作ってからラップをして冷蔵庫に1時間ほど保存しておきましたが、炭酸のシュワシュワした感じがしっかりと残っていました。
【データ】
『液体とろみかけるだけ』(ピジョン)
容量/14g×14包
価格/900円(編集部調べ)
https://www.pigeontahira.co.jp/products/special/toromi/
『とろみ調整食品 つるりんこシュワシュワ』(森永乳業クリニコ)
炭酸飲料用に開発!シュワシュワが長持ち
ペットボトル入りの炭酸飲料にそのまま加えて振るだけで、簡単にろみをつけることができます。分量は、350mlに1本(2.5g)を溶かすのが推奨されています。500mlのペットボトルの約2/3くらいの炭酸飲料に、スティック1本を使ってみました。

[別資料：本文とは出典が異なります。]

(** * Access-key extraction ([extrair_chaves_final.py]): model and properties

    The development embeds the key-discovery pipeline of
    [extrair_chaves_final.py]: the digit normaliser [limpar_chave], the
    structural validator [validar_chave_nfe] and the scanner/aggregator
    [encontrar_chaves_acesso].  A Python [str] is a sequence of Unicode
    code points; the regular expressions are run by a backtracking matcher
    that follows CPython's [sre] engine on the opcodes these patterns
    compile to. *)

From Stdlib Require Import List Bool Arith NArith ZArith Lia String Ascii ListSet.
From Stdlib Require Import DecimalString.
Import ListNotations.

(** ** Python strings *)

(** A code point. *)
Definition char := N.

(** A Python [str]. *)
Definition str := list char.

Definition str_eq_dec : forall a b : str, {a = b} + {a <> b} :=
  list_eq_dec N.eq_dec.

(** An ASCII literal of the source, as a [str]. *)
Definition py (s : string) : str := map N_of_ascii (list_ascii_of_string s).

(** [s[a:b]] for [0 <= a <= b]: the bounds are clamped to the string. *)
Definition slice (s : str) (a b : nat) : str := firstn (b - a) (skipn a s).

(** [s.startswith(p)]. *)
Fixpoint startswith (s p : str) : bool :=
  match p, s with
  | [], _ => true
  | _ :: _, [] => false
  | a :: p', b :: s' => N.eqb a b && startswith s' p'
  end.

(** [len(set(s))]: the number of distinct characters of [s]. *)
Definition len_set (s : str) : nat := List.length (nodup N.eq_dec s).

(** ** Unicode character classes

    The classes that [re] and [int] consult, as CPython 3.11 (Unicode
    14.0.0) tabulates them. *)

Module Unicode.
Local Open Scope N_scope.

(** The code points whose decimal value is zero.  Each starts a run of ten
    consecutive code points with the decimal values 0 to 9; together the
    runs are the category Nd. *)
Definition nd_zeros : list N :=
  [
   48; 1632; 1776; 1984; 2406; 2534; 2662; 2790; 2918; 3046; 3174; 3302;
   3430; 3558; 3664; 3792; 3872; 4160; 4240; 6112; 6160; 6470; 6608; 6784;
   6800; 6992; 7088; 7232; 7248; 42528; 43216; 43264; 43472; 43504; 43600;
   44016; 65296; 66720; 68912; 69734; 69872; 69942; 70096; 70384; 70736;
   70864; 71248; 71360; 71472; 71904; 72016; 72784; 73040; 73120; 92768;
   92864; 93008; 120782; 120792; 120802; 120812; 120822; 123200; 123632;
   125264; 130032
  ].

(** [Py_UNICODE_TODECIMAL]: the decimal value of a code point, if any. *)
Definition todecimal (c : char) : option N :=
  match find (fun z => (z <=? c) && (c <=? z + 9)) nd_zeros with
  | Some z => Some (c - z)
  | None => None
  end.

(** [Py_UNICODE_ISDECIMAL]; what [\d] matches in a [str] pattern. *)
Definition isdecimal (c : char) : bool :=
  match todecimal c with Some _ => true | None => false end.

Definition in_ranges (tbl : list (N * N)) (c : char) : bool :=
  existsb (fun r => (fst r <=? c) && (c <=? snd r)) tbl.

(** [Py_UNICODE_ISSPACE]; what [\s] matches in a [str] pattern. *)
Definition space_ranges : list (N * N) :=
  [
   (9, 13); (28, 32); (133, 133); (160, 160); (5760, 5760); (8192, 8202);
   (8232, 8233); (8239, 8239); (8287, 8287); (12288, 12288)
  ].

Definition isspace (c : char) : bool := in_ranges space_ranges c.

(** [Py_UNICODE_ISALNUM]: alphabetic, decimal, digit or numeric. *)
Definition alnum_ranges : list (N * N) :=
  [
   (48, 57); (65, 90); (97, 122); (170, 170); (178, 179); (181, 181);
   (185, 186); (188, 190); (192, 214); (216, 246); (248, 705); (710, 721);
   (736, 740); (748, 748); (750, 750); (880, 884); (886, 887); (890, 893);
   (895, 895); (902, 902); (904, 906); (908, 908); (910, 929); (931, 1013);
   (1015, 1153); (1162, 1327); (1329, 1366); (1369, 1369); (1376, 1416);
   (1488, 1514); (1519, 1522); (1568, 1610); (1632, 1641); (1646, 1647);
   (1649, 1747); (1749, 1749); (1765, 1766); (1774, 1788); (1791, 1791);
   (1808, 1808); (1810, 1839); (1869, 1957); (1969, 1969); (1984, 2026);
   (2036, 2037); (2042, 2042); (2048, 2069); (2074, 2074); (2084, 2084);
   (2088, 2088); (2112, 2136); (2144, 2154); (2160, 2183); (2185, 2190);
   (2208, 2249); (2308, 2361); (2365, 2365); (2384, 2384); (2392, 2401);
   (2406, 2415); (2417, 2432); (2437, 2444); (2447, 2448); (2451, 2472);
   (2474, 2480); (2482, 2482); (2486, 2489); (2493, 2493); (2510, 2510);
   (2524, 2525); (2527, 2529); (2534, 2545); (2548, 2553); (2556, 2556);
   (2565, 2570); (2575, 2576); (2579, 2600); (2602, 2608); (2610, 2611);
   (2613, 2614); (2616, 2617); (2649, 2652); (2654, 2654); (2662, 2671);
   (2674, 2676); (2693, 2701); (2703, 2705); (2707, 2728); (2730, 2736);
   (2738, 2739); (2741, 2745); (2749, 2749); (2768, 2768); (2784, 2785);
   (2790, 2799); (2809, 2809); (2821, 2828); (2831, 2832); (2835, 2856);
   (2858, 2864); (2866, 2867); (2869, 2873); (2877, 2877); (2908, 2909);
   (2911, 2913); (2918, 2927); (2929, 2935); (2947, 2947); (2949, 2954);
   (2958, 2960); (2962, 2965); (2969, 2970); (2972, 2972); (2974, 2975);
   (2979, 2980); (2984, 2986); (2990, 3001); (3024, 3024); (3046, 3058);
   (3077, 3084); (3086, 3088); (3090, 3112); (3114, 3129); (3133, 3133);
   (3160, 3162); (3165, 3165); (3168, 3169); (3174, 3183); (3192, 3198);
   (3200, 3200); (3205, 3212); (3214, 3216); (3218, 3240); (3242, 3251);
   (3253, 3257); (3261, 3261); (3293, 3294); (3296, 3297); (3302, 3311);
   (3313, 3314); (3332, 3340); (3342, 3344); (3346, 3386); (3389, 3389);
   (3406, 3406); (3412, 3414); (3416, 3425); (3430, 3448); (3450, 3455);
   (3461, 3478); (3482, 3505); (3507, 3515); (3517, 3517); (3520, 3526);
   (3558, 3567); (3585, 3632); (3634, 3635); (3648, 3654); (3664, 3673);
   (3713, 3714); (3716, 3716); (3718, 3722); (3724, 3747); (3749, 3749);
   (3751, 3760); (3762, 3763); (3773, 3773); (3776, 3780); (3782, 3782);
   (3792, 3801); (3804, 3807); (3840, 3840); (3872, 3891); (3904, 3911);
   (3913, 3948); (3976, 3980); (4096, 4138); (4159, 4169); (4176, 4181);
   (4186, 4189); (4193, 4193); (4197, 4198); (4206, 4208); (4213, 4225);
   (4238, 4238); (4240, 4249); (4256, 4293); (4295, 4295); (4301, 4301);
   (4304, 4346); (4348, 4680); (4682, 4685); (4688, 4694); (4696, 4696);
   (4698, 4701); (4704, 4744); (4746, 4749); (4752, 4784); (4786, 4789);
   (4792, 4798); (4800, 4800); (4802, 4805); (4808, 4822); (4824, 4880);
   (4882, 4885); (4888, 4954); (4969, 4988); (4992, 5007); (5024, 5109);
   (5112, 5117); (5121, 5740); (5743, 5759); (5761, 5786); (5792, 5866);
   (5870, 5880); (5888, 5905); (5919, 5937); (5952, 5969); (5984, 5996);
   (5998, 6000); (6016, 6067); (6103, 6103); (6108, 6108); (6112, 6121);
   (6128, 6137); (6160, 6169); (6176, 6264); (6272, 6276); (6279, 6312);
   (6314, 6314); (6320, 6389); (6400, 6430); (6470, 6509); (6512, 6516);
   (6528, 6571); (6576, 6601); (6608, 6618); (6656, 6678); (6688, 6740);
   (6784, 6793); (6800, 6809); (6823, 6823); (6917, 6963); (6981, 6988);
   (6992, 7001); (7043, 7072); (7086, 7141); (7168, 7203); (7232, 7241);
   (7245, 7293); (7296, 7304); (7312, 7354); (7357, 7359); (7401, 7404);
   (7406, 7411); (7413, 7414); (7418, 7418); (7424, 7615); (7680, 7957);
   (7960, 7965); (7968, 8005); (8008, 8013); (8016, 8023); (8025, 8025);
   (8027, 8027); (8029, 8029); (8031, 8061); (8064, 8116); (8118, 8124);
   (8126, 8126); (8130, 8132); (8134, 8140); (8144, 8147); (8150, 8155);
   (8160, 8172); (8178, 8180); (8182, 8188); (8304, 8305); (8308, 8313);
   (8319, 8329); (8336, 8348); (8450, 8450); (8455, 8455); (8458, 8467);
   (8469, 8469); (8473, 8477); (8484, 8484); (8486, 8486); (8488, 8488);
   (8490, 8493); (8495, 8505); (8508, 8511); (8517, 8521); (8526, 8526);
   (8528, 8585); (9312, 9371); (9450, 9471); (10102, 10131);
   (11264, 11492); (11499, 11502); (11506, 11507); (11517, 11517);
   (11520, 11557); (11559, 11559); (11565, 11565); (11568, 11623);
   (11631, 11631); (11648, 11670); (11680, 11686); (11688, 11694);
   (11696, 11702); (11704, 11710); (11712, 11718); (11720, 11726);
   (11728, 11734); (11736, 11742); (11823, 11823); (12293, 12295);
   (12321, 12329); (12337, 12341); (12344, 12348); (12353, 12438);
   (12445, 12447); (12449, 12538); (12540, 12543); (12549, 12591);
   (12593, 12686); (12690, 12693); (12704, 12735); (12784, 12799);
   (12832, 12841); (12872, 12879); (12881, 12895); (12928, 12937);
   (12977, 12991); (13312, 19903); (19968, 42124); (42192, 42237);
   (42240, 42508); (42512, 42539); (42560, 42606); (42623, 42653);
   (42656, 42735); (42775, 42783); (42786, 42888); (42891, 42954);
   (42960, 42961); (42963, 42963); (42965, 42969); (42994, 43009);
   (43011, 43013); (43015, 43018); (43020, 43042); (43056, 43061);
   (43072, 43123); (43138, 43187); (43216, 43225); (43250, 43255);
   (43259, 43259); (43261, 43262); (43264, 43301); (43312, 43334);
   (43360, 43388); (43396, 43442); (43471, 43481); (43488, 43492);
   (43494, 43518); (43520, 43560); (43584, 43586); (43588, 43595);
   (43600, 43609); (43616, 43638); (43642, 43642); (43646, 43695);
   (43697, 43697); (43701, 43702); (43705, 43709); (43712, 43712);
   (43714, 43714); (43739, 43741); (43744, 43754); (43762, 43764);
   (43777, 43782); (43785, 43790); (43793, 43798); (43808, 43814);
   (43816, 43822); (43824, 43866); (43868, 43881); (43888, 44002);
   (44016, 44025); (44032, 55203); (55216, 55238); (55243, 55291);
   (63744, 64109); (64112, 64217); (64256, 64262); (64275, 64279);
   (64285, 64285); (64287, 64296); (64298, 64310); (64312, 64316);
   (64318, 64318); (64320, 64321); (64323, 64324); (64326, 64433);
   (64467, 64829); (64848, 64911); (64914, 64967); (65008, 65019);
   (65136, 65140); (65142, 65276); (65296, 65305); (65313, 65338);
   (65345, 65370); (65382, 65470); (65474, 65479); (65482, 65487);
   (65490, 65495); (65498, 65500); (65536, 65547); (65549, 65574);
   (65576, 65594); (65596, 65597); (65599, 65613); (65616, 65629);
   (65664, 65786); (65799, 65843); (65856, 65912); (65930, 65931);
   (66176, 66204); (66208, 66256); (66273, 66299); (66304, 66339);
   (66349, 66378); (66384, 66421); (66432, 66461); (66464, 66499);
   (66504, 66511); (66513, 66517); (66560, 66717); (66720, 66729);
   (66736, 66771); (66776, 66811); (66816, 66855); (66864, 66915);
   (66928, 66938); (66940, 66954); (66956, 66962); (66964, 66965);
   (66967, 66977); (66979, 66993); (66995, 67001); (67003, 67004);
   (67072, 67382); (67392, 67413); (67424, 67431); (67456, 67461);
   (67463, 67504); (67506, 67514); (67584, 67589); (67592, 67592);
   (67594, 67637); (67639, 67640); (67644, 67644); (67647, 67669);
   (67672, 67702); (67705, 67742); (67751, 67759); (67808, 67826);
   (67828, 67829); (67835, 67867); (67872, 67897); (67968, 68023);
   (68028, 68047); (68050, 68096); (68112, 68115); (68117, 68119);
   (68121, 68149); (68160, 68168); (68192, 68222); (68224, 68255);
   (68288, 68295); (68297, 68324); (68331, 68335); (68352, 68405);
   (68416, 68437); (68440, 68466); (68472, 68497); (68521, 68527);
   (68608, 68680); (68736, 68786); (68800, 68850); (68858, 68899);
   (68912, 68921); (69216, 69246); (69248, 69289); (69296, 69297);
   (69376, 69415); (69424, 69445); (69457, 69460); (69488, 69505);
   (69552, 69579); (69600, 69622); (69635, 69687); (69714, 69743);
   (69745, 69746); (69749, 69749); (69763, 69807); (69840, 69864);
   (69872, 69881); (69891, 69926); (69942, 69951); (69956, 69956);
   (69959, 69959); (69968, 70002); (70006, 70006); (70019, 70066);
   (70081, 70084); (70096, 70106); (70108, 70108); (70113, 70132);
   (70144, 70161); (70163, 70187); (70272, 70278); (70280, 70280);
   (70282, 70285); (70287, 70301); (70303, 70312); (70320, 70366);
   (70384, 70393); (70405, 70412); (70415, 70416); (70419, 70440);
   (70442, 70448); (70450, 70451); (70453, 70457); (70461, 70461);
   (70480, 70480); (70493, 70497); (70656, 70708); (70727, 70730);
   (70736, 70745); (70751, 70753); (70784, 70831); (70852, 70853);
   (70855, 70855); (70864, 70873); (71040, 71086); (71128, 71131);
   (71168, 71215); (71236, 71236); (71248, 71257); (71296, 71338);
   (71352, 71352); (71360, 71369); (71424, 71450); (71472, 71483);
   (71488, 71494); (71680, 71723); (71840, 71922); (71935, 71942);
   (71945, 71945); (71948, 71955); (71957, 71958); (71960, 71983);
   (71999, 71999); (72001, 72001); (72016, 72025); (72096, 72103);
   (72106, 72144); (72161, 72161); (72163, 72163); (72192, 72192);
   (72203, 72242); (72250, 72250); (72272, 72272); (72284, 72329);
   (72349, 72349); (72368, 72440); (72704, 72712); (72714, 72750);
   (72768, 72768); (72784, 72812); (72818, 72847); (72960, 72966);
   (72968, 72969); (72971, 73008); (73030, 73030); (73040, 73049);
   (73056, 73061); (73063, 73064); (73066, 73097); (73112, 73112);
   (73120, 73129); (73440, 73458); (73648, 73648); (73664, 73684);
   (73728, 74649); (74752, 74862); (74880, 75075); (77712, 77808);
   (77824, 78894); (82944, 83526); (92160, 92728); (92736, 92766);
   (92768, 92777); (92784, 92862); (92864, 92873); (92880, 92909);
   (92928, 92975); (92992, 92995); (93008, 93017); (93019, 93025);
   (93027, 93047); (93053, 93071); (93760, 93846); (93952, 94026);
   (94032, 94032); (94099, 94111); (94176, 94177); (94179, 94179);
   (94208, 100343); (100352, 101589); (101632, 101640); (110576, 110579);
   (110581, 110587); (110589, 110590); (110592, 110882); (110928, 110930);
   (110948, 110951); (110960, 111355); (113664, 113770); (113776, 113788);
   (113792, 113800); (113808, 113817); (119520, 119539); (119648, 119672);
   (119808, 119892); (119894, 119964); (119966, 119967); (119970, 119970);
   (119973, 119974); (119977, 119980); (119982, 119993); (119995, 119995);
   (119997, 120003); (120005, 120069); (120071, 120074); (120077, 120084);
   (120086, 120092); (120094, 120121); (120123, 120126); (120128, 120132);
   (120134, 120134); (120138, 120144); (120146, 120485); (120488, 120512);
   (120514, 120538); (120540, 120570); (120572, 120596); (120598, 120628);
   (120630, 120654); (120656, 120686); (120688, 120712); (120714, 120744);
   (120746, 120770); (120772, 120779); (120782, 120831); (122624, 122654);
   (123136, 123180); (123191, 123197); (123200, 123209); (123214, 123214);
   (123536, 123565); (123584, 123627); (123632, 123641); (124896, 124902);
   (124904, 124907); (124909, 124910); (124912, 124926); (124928, 125124);
   (125127, 125135); (125184, 125251); (125259, 125259); (125264, 125273);
   (126065, 126123); (126125, 126127); (126129, 126132); (126209, 126253);
   (126255, 126269); (126464, 126467); (126469, 126495); (126497, 126498);
   (126500, 126500); (126503, 126503); (126505, 126514); (126516, 126519);
   (126521, 126521); (126523, 126523); (126530, 126530); (126535, 126535);
   (126537, 126537); (126539, 126539); (126541, 126543); (126545, 126546);
   (126548, 126548); (126551, 126551); (126553, 126553); (126555, 126555);
   (126557, 126557); (126559, 126559); (126561, 126562); (126564, 126564);
   (126567, 126570); (126572, 126578); (126580, 126583); (126585, 126588);
   (126590, 126590); (126592, 126601); (126603, 126619); (126625, 126627);
   (126629, 126633); (126635, 126651); (127232, 127244); (130032, 130041);
   (131072, 173791); (173824, 177976); (177984, 178205); (178208, 183969);
   (183984, 191456); (194560, 195101); (196608, 201546)
  ].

とろみ剤を加えて30秒ほどしっかりと振ってよく混ぜ、3時間ほど冷蔵庫で冷やしてから提供します。
ペットボトルを振ってしまうと炭酸が抜けてしまうのでは?と思いましたが、そんなことはなく、できあがったものをグラスにそそいで飲んでみると、しっかりとシュワシュワとした炭酸の刺激を感じ、おいしく飲めました。
グラスで作るよりもペットボトルの中で混ぜるほうが、炭酸が抜けるのを防げるのかもしれません。
【データ】
『とろみ調整食品 つるりんこシュワシュワ』(森永乳業クリニコ)
容量/2.5g×30本
価格/1500円(編集部調べ)
https://www.clinico.co.jp/products/adjustment/syuwa.html
とろみ炭酸でおいしく楽しく水分補給を【まとめ】
高齢者にとって水分補給は、栄養補給と同じくらいに大切なことです。しかし、1日コップ6杯以上の水分をコンスタントに摂るのは、なかなか大変なので、とろみ炭酸も活用してみてはいかがでしょうか。
たくさん飲んでしまうとお腹が一杯になってしまうので、少量(100ml程度まで)を飲んで胃を刺激することで食欲増進に。また、おやつの時間に甘みのある炭酸飲料をコップ1杯プラスして間食として楽しむのもいいでしょう。好みの味や風味、シュワシュワした刺激を楽しみながら、水分摂取に役立てて欲しいと思います。